El primer azote me llegó sin aviso. Fue el cordón blanco de tres nudos, el mismo que llevaba a la cintura. Me cruzó las nalgas con un chasquido limpio. El segundo me llegó más arriba, en la espalda baja. Sentí el ardor con claridad, pero entre el dolor y los empujones que seguía dándome con la pelvis, todo se me convertía en una marea que me llevaba al borde otra vez.
—Sí, padre, castígueme —le grité, sin pensar—. He sido una ramera sucia. Azóteme más fuerte, por el amor de Dios.
El cura ya no se contuvo. Me dio cordonazos en las nalgas, los muslos, la espalda, mientras seguía cogiéndome con una furia que me sorprendía en un hombre que apenas un rato antes hablaba con voz baja. Sus resoplidos me anunciaron lo que venía. Salió de golpe, me agarró del pelo, me obligó a girar la cabeza y se acomodó la verga sobre mi cara.

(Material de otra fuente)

Lemma open_write_wf_keys (fs fs' : FS) (s c : string) :
  wf_keys fs -> open_write fs s c = Ok fs' -> wf_keys fs'.
Proof.
  unfold wf_keys. intros H Hw. apply open_write_ok in Hw as [-> _].
  apply Forall_forall. intros k Hk. apply fs_write_keys_in in Hk as [->|Hk].
  - apply Path_wf.
  - rewrite Forall_forall in H. auto.
Qed.

Lemma glob_keys (fs : FS) (d f : PosixPath) (pattern : string) :
  In f (glob fs d pattern) -> In f (keys fs).
Proof.
  unfold glob. destruct (fs_is_dir fs d); [|contradiction].
  intros H. apply filter_In in H as [H _]. unfold scandir in H.
  now apply filter_In in H as [H _].
Qed.

Section MoreBatch.

Context {engine : DocumentEngine}.

Variable self : DoclingConverter.

Lemma ext_loop_no_files (input_path output_path : PosixPath)
  (file_extensions : list string) (w : World) (converted_files : list string) :
  (forall ext, In ext file_extensions ->
               glob (w_fs w) input_path ("*" ++ ext) = []) ->
  ext_loop self input_path output_path file_extensions w converted_files
  = (converted_files, w).
Proof.
  induction file_extensions as [|ext exts IH]; intros H; [reflexivity|].
  cbn [ext_loop]. rewrite (H ext (or_introl eq_refl)). cbn [file_loop].
  apply IH. intros e He. apply H. now right.
Qed.

(** X5.  A batch over extensions without pattern characters that finds no
    file for any of them returns the empty list; it has made the output
    directory all the same, and has changed and logged nothing else. *)
Theorem batch_nothing_to_convert (input_dir : string) (output_dir : option string)
  (file_extensions : option (list string)) (w : World) (fs1 : FS) :
  literal_extensions (extensions_or_default file_extensions) ->
  fs_exists (w_fs w) (Path input_dir) = true ->
  mkdir_exist_ok (w_fs w) (batch_output_path (Path input_dir) output_dir) = Ok fs1 ->
  (forall ext, In ext (extensions_or_default file_extensions) ->
               glob fs1 (Path input_dir) ("*" ++ ext) = []) ->
  convert_multiple_files self input_dir output_dir file_extensions w
  = (Ok [], set_fs w fs1).
Proof.
  intros _ He Hm Hg. unfold convert_multiple_files. rewrite He, Hm. simpl.
  now rewrite ext_loop_no_files.
Qed.

(** X6.  The existence check of [convert_multiple_files] lets a regular
    file through: for extensions without pattern characters, an existing
    path that is not a directory, and an output directory that can be made,
    the batch raises nothing and returns the empty list. *)
Theorem batch_on_a_file (input_dir : string) (output_dir : option string)
  (file_extensions : option (list string)) (w : World) (fs1 : FS) :
  literal_extensions (extensions_or_default file_extensions) ->
  fs_exists (w_fs w) (Path input_dir) = true ->
  fs_is_dir (w_fs w) (Path input_dir) = false ->
  mkdir_exist_ok (w_fs w) (batch_output_path (Path input_dir) output_dir) = Ok fs1 ->
  convert_multiple_files self input_dir output_dir file_extensions w
  = (Ok [], set_fs w fs1).
Proof.
  intros _ He Hd Hm. unfold convert_multiple_files. rewrite He, Hm. simpl.
  rewrite ext_loop_no_files; [reflexivity|].
  intros ext _. unfold glob. simpl w_fs.
  assert (Hd1 : fs_is_dir fs1 (Path input_dir) = false).
  { apply mkdir_exist_ok_cases in Hm as [[_ ->]|(Hl & Ha & ->)]; [exact Hd|].
    unfold fs_is_dir, fs_exists in *. rewrite fs_lookup_app.
    destruct (is_anchor (Path input_dir)); [discriminate Hd|]. simpl in *.
    destruct (fs_lookup (w_fs w) (Path input_dir)) as [[c|]|];
      [reflexivity | discriminate Hd | discriminate He]. }
  now rewrite Hd1.
Qed.

(** X7.  A batch over extensions without pattern characters is not
    recursive and skips what does not match: every file it attempts is an
    entry directly inside the input directory whose name ends with one of
    the extensions, and every path [convert_multiple_files] returns is the
    output [<output_dir>/<stem>.md] of such an entry. *)
Theorem batch_attempts_children (input_dir : string) (output_dir : option string)
  (file_extensions : option (list string)) (w : World) :
  literal_extensions (extensions_or_default file_extensions) ->
  let atts :=
    all_attempts (batch_trace self input_dir output_dir file_extensions w) in
  let matching f :=
    parent f = Path input_dir /\ is_anchor f = false /\
    exists ext,
      In ext (extensions_or_default file_extensions) /\
      endswith (name f) ext = true in
  (forall a, In a atts -> matching (att_file a)) /\
  (forall results w' r,
     convert_multiple_files self input_dir output_dir file_extensions w
     = (Ok results, w') ->
     In r results ->
     exists f,
       matching f /\
       r = str (batch_output_file
                  (batch_output_path (Path input_dir) output_dir) f)).
Proof.
  intros _ atts matching.
  assert (Hall : forall a, In a atts -> matching (att_file a)).
  { intros a Hin. unfold atts, batch_trace in Hin.
    destruct (fs_exists (w_fs w) (Path input_dir)); [|contradiction].
    destruct (mkdir_exist_ok (w_fs w) (batch_output_path (Path input_dir) output_dir))
      as [fs1|e]; [|contradiction].
    apply batch_attempts_matched in Hin as (ext & w_i & Hext & Hg).
    apply glob_In in Hg as (_ & Hs & Hends).
    apply scandir_In in Hs as (_ & Ha & Hp).
    split; [exact Hp|]. split; [exact Ha|]. exists ext. auto. }
  split; [exact Hall|].
  intros results w' r Hrun Hr.
  destruct (fs_exists (w_fs w) (Path input_dir)) eqn:He.
  2:{ unfold convert_multiple_files in Hrun. rewrite He in Hrun. discriminate. }
  destruct (mkdir_exist_ok (w_fs w) (batch_output_path (Path input_dir) output_dir))
    as [fs1|e] eqn:Hm.
  2:{ unfold convert_multiple_files in Hrun. rewrite He, Hm in Hrun. discriminate. }
  destruct (@convert_multiple_files_runs engine self input_dir output_dir
              file_extensions w fs1 He Hm) as [Htr Hrun'].
  fold atts in Hrun'. rewrite Hrun' in Hrun. injection Hrun as <- _.
  unfold successes in Hr. apply in_flat_map in Hr as (a & Hin & Hra).
  destruct (att_result a) as [r0|e] eqn:Hres; [|contradiction].
  destruct Hra as [<-|[]].
  pose proof (batch_attempts_chained self (Path input_dir)
                (batch_output_path (Path input_dir) output_dir)
                (extensions_or_default file_extensions) (set_fs w fs1)) as Hch.
  rewrite <- Htr in Hch. fold atts in Hch.
  pose proof (@chained_In engine self _ _ _ a Hch Hin) as Ha.
  apply attempt_call in Ha as (Ho & _ & Hok & _).
  destruct (Hok r0 Hres) as [-> _].
  exists (att_file a). split; [now apply Hall | exact Ho].
Qed.

Lemma convert_file_batch_frame (output_path file_path : PosixPath) (w : World)
  (q : PosixPath) :
  wf_path output_path -> wf_path file_path ->
  parent q <> output_path ->
  fs_lookup
    (w_fs (snd (convert_file self (str file_path)
                  (Some (str (batch_output_file output_path file_path))) w))) q
  = fs_lookup (w_fs w) q.
Proof.
  intros Ho Hf Hq.
  destruct (batch_output_file_inside Ho Hf) as [Hrt Hpar].
  destruct (convert_file_cases self (str file_path)
              (Some (str (batch_output_file output_path file_path))) w)
    as [[e E]|[(r & e & E)|(r & md & fs' & Hr & Hw & E)]]; rewrite E; simpl;
    try reflexivity.
  simpl in Hr. injection Hr as <-.
  apply open_write_ok in Hw as [-> _]. rewrite Hrt.
  apply fs_lookup_write_other. intros ->. now apply Hq.
Qed.

Lemma file_attempts_frame (output_path : PosixPath) (q : PosixPath)
  (files : list PosixPath) :
  wf_path output_path -> parent q <> output_path ->
  Forall wf_path files ->
  forall w : World,
    fs_lookup (w_fs (world_after (file_attempts self output_path files w) w)) q
    = fs_lookup (w_fs w) q.
Proof.
  intros Ho Hq Hfiles. induction Hfiles as [|f files Hf _ IH]; intros w;
    [reflexivity|].
  cbn [file_attempts]. rewrite world_after_cons, IH.
  destruct (attempt_of_call self output_path f w) as (_ & Hout & _ & _ & Ha).
  rewrite Ha, Hout.
  destruct (att_result (attempt_of self output_path f w)); simpl;
    now apply convert_file_batch_frame.
Qed.

Lemma batch_attempts_frame (input_path output_path : PosixPath) (q : PosixPath)
  (file_extensions : list string) :
  wf_path output_path -> parent q <> output_path ->
  forall w : World,
    wf_keys (w_fs w) ->
    fs_lookup
      (w_fs (world_after
               (all_attempts
                  (batch_attempts self input_path output_path file_extensions w)) w))
      q
    = fs_lookup (w_fs w) q.
Proof.
  intros Ho Hq. induction file_extensions as [|ext exts IH]; intros w Hk;
    [reflexivity|].
  unfold all_attempts. cbn [batch_attempts flat_map snd].
  rewrite world_after_app.
  assert (Hfiles : Forall wf_path (glob (w_fs w) input_path ("*" ++ ext))).
  { apply Forall_forall. intros f Hf. apply glob_keys in Hf.
    unfold wf_keys in Hk. rewrite Forall_forall in Hk. auto. }
  destruct (file_attempts_invariant self wf_keys open_write_wf_keys output_path
              (glob (w_fs w) input_path ("*" ++ ext)) w Hk) as [_ Hk'].
  unfold all_attempts in IH. rewrite IH by exact Hk'.
  now apply file_attempts_frame.
Qed.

—Yo… te absuelvo… de tus pecados —decía entrecortado, mientras se masturbaba con violencia sobre mí—. En el nombre… del Padre…
Los chorros me cayeron en la frente, en las mejillas, en la boca cerrada, en el pelo. No paraba. Cuando terminó, yo estaba bañada de la frente al cuello. Quise lamerle los restos de la punta y él me apartó la cara. Tampoco me dejó llevarme los dedos a la boca. Sacó un pañuelo blanco, me limpió primero a mí, después se limpió él, y guardó el pañuelo en un bolsillo interior del hábito como si fuera un objeto litúrgico más.
Nos arreglamos la ropa en silencio. Apenas podía caminar, las piernas me temblaban y notaba el ardor de los cordonazos cada vez que rozaba algo. Me acompañó hasta la puerta, me bendijo con la frase de costumbre y cerró tras de mí. En la calle, todo seguía exactamente igual: la luz del atardecer, los pájaros, una vecina regando macetas en el balcón de enfrente. Nadie sabría jamás qué acababa de pasar dentro de esa capilla.
De camino a casa pensé una sola cosa, y la pensé con la sonrisa torcida de alguien que sabe que va a volver. A partir de ahora voy a tener que pecar mucho más seguido, si quiero más penitencias del padre Mateo.